━━━━━ DATA UNDER STUDY ━━━━━
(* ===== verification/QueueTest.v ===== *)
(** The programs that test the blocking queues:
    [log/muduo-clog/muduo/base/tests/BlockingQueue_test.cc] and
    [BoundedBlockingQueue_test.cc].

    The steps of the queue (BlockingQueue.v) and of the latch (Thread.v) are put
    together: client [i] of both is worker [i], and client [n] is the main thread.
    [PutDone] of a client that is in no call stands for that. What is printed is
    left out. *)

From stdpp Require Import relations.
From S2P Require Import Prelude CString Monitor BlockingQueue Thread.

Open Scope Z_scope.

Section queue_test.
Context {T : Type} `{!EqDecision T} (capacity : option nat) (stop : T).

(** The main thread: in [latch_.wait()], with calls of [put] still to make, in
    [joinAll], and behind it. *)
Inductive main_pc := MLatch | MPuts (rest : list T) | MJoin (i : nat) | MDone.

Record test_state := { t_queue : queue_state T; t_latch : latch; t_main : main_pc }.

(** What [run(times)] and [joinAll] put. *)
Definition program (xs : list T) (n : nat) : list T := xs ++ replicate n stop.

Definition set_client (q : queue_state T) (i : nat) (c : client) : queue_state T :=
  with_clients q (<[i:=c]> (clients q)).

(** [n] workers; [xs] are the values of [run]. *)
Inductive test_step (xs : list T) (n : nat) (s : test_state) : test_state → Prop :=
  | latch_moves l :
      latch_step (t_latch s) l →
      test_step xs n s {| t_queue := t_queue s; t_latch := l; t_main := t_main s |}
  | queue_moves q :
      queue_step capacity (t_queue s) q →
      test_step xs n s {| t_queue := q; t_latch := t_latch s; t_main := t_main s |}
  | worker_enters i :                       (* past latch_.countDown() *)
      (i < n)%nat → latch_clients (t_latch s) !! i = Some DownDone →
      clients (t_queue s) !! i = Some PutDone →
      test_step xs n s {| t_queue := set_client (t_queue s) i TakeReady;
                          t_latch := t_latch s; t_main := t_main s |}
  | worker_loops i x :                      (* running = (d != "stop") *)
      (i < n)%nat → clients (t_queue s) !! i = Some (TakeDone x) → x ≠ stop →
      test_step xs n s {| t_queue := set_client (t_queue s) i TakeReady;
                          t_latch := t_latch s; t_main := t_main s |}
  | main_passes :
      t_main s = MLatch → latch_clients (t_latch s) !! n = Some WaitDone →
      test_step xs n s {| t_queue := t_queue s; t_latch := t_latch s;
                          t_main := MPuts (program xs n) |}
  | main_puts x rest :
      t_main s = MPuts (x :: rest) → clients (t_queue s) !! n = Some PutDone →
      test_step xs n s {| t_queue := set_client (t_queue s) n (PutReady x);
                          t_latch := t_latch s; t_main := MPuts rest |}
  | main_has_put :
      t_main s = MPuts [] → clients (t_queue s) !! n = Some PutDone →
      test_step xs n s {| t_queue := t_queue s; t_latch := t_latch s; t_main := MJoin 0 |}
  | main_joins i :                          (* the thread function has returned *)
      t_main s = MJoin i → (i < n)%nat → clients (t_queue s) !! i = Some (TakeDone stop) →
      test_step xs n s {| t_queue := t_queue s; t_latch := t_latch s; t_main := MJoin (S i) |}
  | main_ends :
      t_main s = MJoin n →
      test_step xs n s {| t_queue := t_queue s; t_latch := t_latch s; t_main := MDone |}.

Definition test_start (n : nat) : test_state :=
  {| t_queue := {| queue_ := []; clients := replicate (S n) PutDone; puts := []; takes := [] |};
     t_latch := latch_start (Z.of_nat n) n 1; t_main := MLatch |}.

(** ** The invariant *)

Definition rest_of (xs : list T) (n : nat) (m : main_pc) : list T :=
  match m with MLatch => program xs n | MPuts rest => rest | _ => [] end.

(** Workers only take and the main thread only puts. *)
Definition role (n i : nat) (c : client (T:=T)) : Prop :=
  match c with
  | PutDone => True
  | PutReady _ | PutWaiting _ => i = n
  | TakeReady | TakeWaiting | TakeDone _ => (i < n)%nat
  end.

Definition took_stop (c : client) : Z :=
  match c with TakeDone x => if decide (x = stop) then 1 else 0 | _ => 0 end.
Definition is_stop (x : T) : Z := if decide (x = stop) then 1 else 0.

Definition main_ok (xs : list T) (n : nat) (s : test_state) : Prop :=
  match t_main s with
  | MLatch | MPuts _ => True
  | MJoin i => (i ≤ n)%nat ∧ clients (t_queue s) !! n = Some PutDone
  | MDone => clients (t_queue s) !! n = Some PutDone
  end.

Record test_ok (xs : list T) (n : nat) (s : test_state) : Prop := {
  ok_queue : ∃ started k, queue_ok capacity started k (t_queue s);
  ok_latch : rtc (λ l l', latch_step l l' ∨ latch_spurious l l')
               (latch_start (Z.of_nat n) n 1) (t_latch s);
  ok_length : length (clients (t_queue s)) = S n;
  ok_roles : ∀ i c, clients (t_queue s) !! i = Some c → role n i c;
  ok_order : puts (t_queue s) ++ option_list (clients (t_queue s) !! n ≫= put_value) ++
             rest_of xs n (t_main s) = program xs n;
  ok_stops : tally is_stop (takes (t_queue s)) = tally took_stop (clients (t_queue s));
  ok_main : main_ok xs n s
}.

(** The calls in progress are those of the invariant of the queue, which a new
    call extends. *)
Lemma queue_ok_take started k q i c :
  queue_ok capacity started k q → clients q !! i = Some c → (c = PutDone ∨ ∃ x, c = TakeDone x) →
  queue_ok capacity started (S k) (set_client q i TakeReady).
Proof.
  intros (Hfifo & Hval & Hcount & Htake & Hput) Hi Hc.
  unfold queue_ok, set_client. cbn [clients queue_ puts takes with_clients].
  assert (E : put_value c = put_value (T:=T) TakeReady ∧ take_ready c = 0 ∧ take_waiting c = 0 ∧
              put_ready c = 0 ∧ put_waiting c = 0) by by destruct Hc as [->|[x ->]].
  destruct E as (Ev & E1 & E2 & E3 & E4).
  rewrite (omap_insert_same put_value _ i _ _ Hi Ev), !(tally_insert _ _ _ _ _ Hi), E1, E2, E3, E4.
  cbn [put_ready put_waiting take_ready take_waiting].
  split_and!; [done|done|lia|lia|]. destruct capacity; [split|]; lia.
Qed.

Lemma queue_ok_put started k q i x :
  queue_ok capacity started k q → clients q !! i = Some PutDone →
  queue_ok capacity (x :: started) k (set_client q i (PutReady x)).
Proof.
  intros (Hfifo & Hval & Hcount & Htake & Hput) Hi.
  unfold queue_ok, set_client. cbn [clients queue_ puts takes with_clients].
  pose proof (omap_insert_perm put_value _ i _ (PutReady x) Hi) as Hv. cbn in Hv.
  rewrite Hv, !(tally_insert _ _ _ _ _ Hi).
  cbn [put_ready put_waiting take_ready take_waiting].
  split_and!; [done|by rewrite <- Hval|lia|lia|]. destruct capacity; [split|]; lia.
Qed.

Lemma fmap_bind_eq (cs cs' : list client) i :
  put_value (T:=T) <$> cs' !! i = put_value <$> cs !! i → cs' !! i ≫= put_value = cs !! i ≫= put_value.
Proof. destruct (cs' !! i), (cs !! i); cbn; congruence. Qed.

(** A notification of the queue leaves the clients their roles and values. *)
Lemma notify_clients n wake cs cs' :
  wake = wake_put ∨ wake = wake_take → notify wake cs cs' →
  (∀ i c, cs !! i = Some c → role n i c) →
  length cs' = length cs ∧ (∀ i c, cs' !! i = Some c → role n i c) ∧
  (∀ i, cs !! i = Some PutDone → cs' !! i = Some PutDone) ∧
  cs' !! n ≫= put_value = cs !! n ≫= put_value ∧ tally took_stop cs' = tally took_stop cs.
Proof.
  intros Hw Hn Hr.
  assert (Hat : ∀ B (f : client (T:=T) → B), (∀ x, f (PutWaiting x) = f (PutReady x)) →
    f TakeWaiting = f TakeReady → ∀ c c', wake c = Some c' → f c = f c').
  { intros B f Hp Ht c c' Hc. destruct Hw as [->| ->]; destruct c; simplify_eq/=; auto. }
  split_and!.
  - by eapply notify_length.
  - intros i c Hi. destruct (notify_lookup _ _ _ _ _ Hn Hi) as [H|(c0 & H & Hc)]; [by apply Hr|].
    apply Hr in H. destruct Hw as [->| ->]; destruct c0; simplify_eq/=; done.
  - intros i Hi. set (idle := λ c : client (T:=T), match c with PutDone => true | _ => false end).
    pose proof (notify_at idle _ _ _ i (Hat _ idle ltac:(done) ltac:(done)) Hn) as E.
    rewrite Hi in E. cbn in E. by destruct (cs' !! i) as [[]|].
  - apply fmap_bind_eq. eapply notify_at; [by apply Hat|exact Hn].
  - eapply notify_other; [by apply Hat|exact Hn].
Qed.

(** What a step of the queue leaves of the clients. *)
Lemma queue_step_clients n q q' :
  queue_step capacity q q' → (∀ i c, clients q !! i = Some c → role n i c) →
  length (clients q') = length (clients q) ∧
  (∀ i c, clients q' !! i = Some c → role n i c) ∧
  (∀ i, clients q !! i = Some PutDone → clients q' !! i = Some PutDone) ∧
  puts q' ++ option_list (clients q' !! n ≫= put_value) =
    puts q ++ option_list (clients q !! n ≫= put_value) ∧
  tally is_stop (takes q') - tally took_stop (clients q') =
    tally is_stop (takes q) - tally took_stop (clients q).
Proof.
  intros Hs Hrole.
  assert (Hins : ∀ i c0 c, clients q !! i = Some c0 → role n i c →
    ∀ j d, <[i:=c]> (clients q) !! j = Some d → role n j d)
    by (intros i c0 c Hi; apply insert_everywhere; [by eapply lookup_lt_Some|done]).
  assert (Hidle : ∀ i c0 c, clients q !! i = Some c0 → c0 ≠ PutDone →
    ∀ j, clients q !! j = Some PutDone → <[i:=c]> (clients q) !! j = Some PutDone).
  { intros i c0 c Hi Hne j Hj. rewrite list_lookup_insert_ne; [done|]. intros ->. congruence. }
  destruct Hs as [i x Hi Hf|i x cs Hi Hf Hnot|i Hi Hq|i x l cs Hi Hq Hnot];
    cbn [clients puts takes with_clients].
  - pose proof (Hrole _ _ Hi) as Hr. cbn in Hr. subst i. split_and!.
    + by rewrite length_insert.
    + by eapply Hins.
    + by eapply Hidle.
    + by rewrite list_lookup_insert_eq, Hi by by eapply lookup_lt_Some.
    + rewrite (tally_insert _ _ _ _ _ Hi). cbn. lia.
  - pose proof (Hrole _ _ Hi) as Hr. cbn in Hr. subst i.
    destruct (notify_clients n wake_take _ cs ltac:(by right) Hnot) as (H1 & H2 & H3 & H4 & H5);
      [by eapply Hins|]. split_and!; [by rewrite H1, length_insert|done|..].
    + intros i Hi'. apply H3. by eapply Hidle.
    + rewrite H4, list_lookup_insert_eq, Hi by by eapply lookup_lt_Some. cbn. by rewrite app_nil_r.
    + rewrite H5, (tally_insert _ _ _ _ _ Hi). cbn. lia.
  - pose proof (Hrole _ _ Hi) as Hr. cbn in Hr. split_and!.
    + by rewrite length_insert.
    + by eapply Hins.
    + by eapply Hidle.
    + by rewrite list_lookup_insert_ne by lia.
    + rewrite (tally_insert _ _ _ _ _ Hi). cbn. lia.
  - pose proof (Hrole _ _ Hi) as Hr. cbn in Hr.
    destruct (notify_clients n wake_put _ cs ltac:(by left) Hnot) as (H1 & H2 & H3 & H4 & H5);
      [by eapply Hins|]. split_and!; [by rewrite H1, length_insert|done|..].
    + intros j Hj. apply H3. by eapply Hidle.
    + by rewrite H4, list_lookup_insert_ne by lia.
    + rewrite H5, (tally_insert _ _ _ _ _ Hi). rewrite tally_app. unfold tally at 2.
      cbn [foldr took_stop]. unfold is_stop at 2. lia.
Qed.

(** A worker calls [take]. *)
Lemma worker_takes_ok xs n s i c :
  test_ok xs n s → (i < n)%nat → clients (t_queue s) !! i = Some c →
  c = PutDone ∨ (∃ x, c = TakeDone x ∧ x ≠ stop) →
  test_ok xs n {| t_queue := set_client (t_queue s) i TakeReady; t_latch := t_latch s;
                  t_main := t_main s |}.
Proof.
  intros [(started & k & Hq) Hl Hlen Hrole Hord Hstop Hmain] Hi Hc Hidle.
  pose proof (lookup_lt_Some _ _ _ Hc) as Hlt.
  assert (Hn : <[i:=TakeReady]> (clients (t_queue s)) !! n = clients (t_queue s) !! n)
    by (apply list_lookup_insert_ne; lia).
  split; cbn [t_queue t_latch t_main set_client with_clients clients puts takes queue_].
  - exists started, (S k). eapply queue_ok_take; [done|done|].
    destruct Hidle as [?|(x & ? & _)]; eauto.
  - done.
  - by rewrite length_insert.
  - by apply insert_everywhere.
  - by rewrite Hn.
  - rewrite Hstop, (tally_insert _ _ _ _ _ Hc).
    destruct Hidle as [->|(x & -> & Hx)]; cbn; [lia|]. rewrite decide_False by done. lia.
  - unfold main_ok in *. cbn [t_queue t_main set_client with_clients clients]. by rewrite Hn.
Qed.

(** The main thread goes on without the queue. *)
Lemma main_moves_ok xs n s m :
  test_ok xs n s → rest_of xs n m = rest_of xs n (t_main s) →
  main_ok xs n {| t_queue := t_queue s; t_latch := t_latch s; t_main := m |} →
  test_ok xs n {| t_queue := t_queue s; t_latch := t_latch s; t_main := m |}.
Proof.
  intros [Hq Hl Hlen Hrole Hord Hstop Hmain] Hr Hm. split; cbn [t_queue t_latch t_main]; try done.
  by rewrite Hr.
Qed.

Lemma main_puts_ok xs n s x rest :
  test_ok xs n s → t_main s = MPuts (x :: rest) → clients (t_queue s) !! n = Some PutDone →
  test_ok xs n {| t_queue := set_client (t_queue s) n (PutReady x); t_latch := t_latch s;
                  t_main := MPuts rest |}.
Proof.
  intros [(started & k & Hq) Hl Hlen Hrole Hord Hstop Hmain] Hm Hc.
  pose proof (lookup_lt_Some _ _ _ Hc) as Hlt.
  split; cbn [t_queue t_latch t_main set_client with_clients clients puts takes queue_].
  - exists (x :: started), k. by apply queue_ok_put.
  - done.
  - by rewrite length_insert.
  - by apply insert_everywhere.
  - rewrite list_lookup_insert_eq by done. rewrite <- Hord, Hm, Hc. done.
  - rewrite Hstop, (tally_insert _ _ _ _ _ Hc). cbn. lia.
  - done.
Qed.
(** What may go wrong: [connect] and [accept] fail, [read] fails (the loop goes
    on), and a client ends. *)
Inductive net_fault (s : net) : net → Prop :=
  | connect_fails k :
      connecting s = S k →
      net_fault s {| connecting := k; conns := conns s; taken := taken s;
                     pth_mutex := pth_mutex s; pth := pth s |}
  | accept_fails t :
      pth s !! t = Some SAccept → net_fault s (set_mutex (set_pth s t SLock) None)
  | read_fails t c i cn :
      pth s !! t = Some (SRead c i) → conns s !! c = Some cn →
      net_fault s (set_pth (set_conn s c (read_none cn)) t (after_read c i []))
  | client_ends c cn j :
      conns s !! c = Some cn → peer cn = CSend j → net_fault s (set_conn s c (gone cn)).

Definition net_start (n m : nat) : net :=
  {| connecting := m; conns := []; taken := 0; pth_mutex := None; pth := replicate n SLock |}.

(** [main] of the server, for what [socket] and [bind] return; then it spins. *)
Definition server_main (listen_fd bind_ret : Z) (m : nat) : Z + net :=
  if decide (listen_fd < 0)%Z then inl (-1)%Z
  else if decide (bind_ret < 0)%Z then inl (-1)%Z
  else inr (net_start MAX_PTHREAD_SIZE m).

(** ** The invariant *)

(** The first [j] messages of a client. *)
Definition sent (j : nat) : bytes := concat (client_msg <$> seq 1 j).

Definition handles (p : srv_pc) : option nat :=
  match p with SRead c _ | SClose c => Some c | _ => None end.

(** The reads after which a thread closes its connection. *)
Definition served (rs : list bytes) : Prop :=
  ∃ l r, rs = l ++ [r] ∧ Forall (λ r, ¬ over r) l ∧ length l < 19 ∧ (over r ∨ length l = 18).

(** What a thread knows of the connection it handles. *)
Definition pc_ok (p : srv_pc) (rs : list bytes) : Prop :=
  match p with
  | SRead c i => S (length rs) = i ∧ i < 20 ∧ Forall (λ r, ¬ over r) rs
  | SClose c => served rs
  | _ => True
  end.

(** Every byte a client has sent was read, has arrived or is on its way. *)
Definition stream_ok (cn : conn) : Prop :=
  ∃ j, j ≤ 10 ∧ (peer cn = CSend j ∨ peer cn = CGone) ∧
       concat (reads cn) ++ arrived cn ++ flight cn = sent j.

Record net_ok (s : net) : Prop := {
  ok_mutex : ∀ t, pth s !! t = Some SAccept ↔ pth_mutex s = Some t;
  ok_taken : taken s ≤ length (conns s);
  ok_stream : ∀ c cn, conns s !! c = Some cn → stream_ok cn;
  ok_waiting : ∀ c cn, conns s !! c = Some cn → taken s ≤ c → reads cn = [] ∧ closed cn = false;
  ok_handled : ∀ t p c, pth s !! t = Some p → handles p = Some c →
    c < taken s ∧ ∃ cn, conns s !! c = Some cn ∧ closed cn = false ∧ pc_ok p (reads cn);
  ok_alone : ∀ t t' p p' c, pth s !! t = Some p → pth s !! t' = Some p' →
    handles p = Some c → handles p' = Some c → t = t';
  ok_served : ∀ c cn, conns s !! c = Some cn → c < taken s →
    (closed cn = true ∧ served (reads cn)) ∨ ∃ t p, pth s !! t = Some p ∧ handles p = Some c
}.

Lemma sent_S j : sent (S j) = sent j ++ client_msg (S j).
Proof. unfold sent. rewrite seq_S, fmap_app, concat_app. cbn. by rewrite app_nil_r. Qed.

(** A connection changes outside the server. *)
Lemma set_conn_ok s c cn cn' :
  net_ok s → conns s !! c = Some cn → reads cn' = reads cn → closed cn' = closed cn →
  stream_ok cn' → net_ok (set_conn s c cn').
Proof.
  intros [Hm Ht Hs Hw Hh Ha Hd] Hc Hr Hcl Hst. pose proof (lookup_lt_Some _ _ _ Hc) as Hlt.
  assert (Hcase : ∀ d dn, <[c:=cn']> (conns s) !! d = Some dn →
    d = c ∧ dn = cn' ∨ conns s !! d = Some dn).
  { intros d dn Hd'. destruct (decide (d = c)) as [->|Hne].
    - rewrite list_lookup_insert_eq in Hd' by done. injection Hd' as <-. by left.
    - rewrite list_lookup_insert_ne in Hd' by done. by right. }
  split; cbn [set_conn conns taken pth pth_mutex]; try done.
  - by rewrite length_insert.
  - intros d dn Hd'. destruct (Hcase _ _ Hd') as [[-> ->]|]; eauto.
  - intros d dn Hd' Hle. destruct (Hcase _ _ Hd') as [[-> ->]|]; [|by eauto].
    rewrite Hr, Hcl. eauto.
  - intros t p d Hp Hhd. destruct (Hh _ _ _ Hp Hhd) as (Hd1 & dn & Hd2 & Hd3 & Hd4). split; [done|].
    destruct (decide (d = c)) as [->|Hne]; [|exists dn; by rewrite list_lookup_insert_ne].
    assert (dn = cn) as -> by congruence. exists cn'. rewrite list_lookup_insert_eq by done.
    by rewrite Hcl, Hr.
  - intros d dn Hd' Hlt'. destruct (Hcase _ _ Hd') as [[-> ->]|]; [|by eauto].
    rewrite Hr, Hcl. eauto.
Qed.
━━━━━
**EXERCISE GOAL**
Retype only the stretch of lines above starting at the one with "match p with SRead" and stopping at the one with "cn = CGone) ∧", exactly as written, with both kept.

**COMPLETED EXERCISE**
  match p with SRead c _ | SClose c => Some c | _ => None end.

(** The reads after which a thread closes its connection. *)
Definition served (rs : list bytes) : Prop :=
  ∃ l r, rs = l ++ [r] ∧ Forall (λ r, ¬ over r) l ∧ length l < 19 ∧ (over r ∨ length l = 18).

(** What a thread knows of the connection it handles. *)
Definition pc_ok (p : srv_pc) (rs : list bytes) : Prop :=
  match p with
  | SRead c i => S (length rs) = i ∧ i < 20 ∧ Forall (λ r, ¬ over r) rs
  | SClose c => served rs
  | _ => True
  end.

(** Every byte a client has sent was read, has arrived or is on its way. *)
Definition stream_ok (cn : conn) : Prop :=
  ∃ j, j ≤ 10 ∧ (peer cn = CSend j ∨ peer cn = CGone) ∧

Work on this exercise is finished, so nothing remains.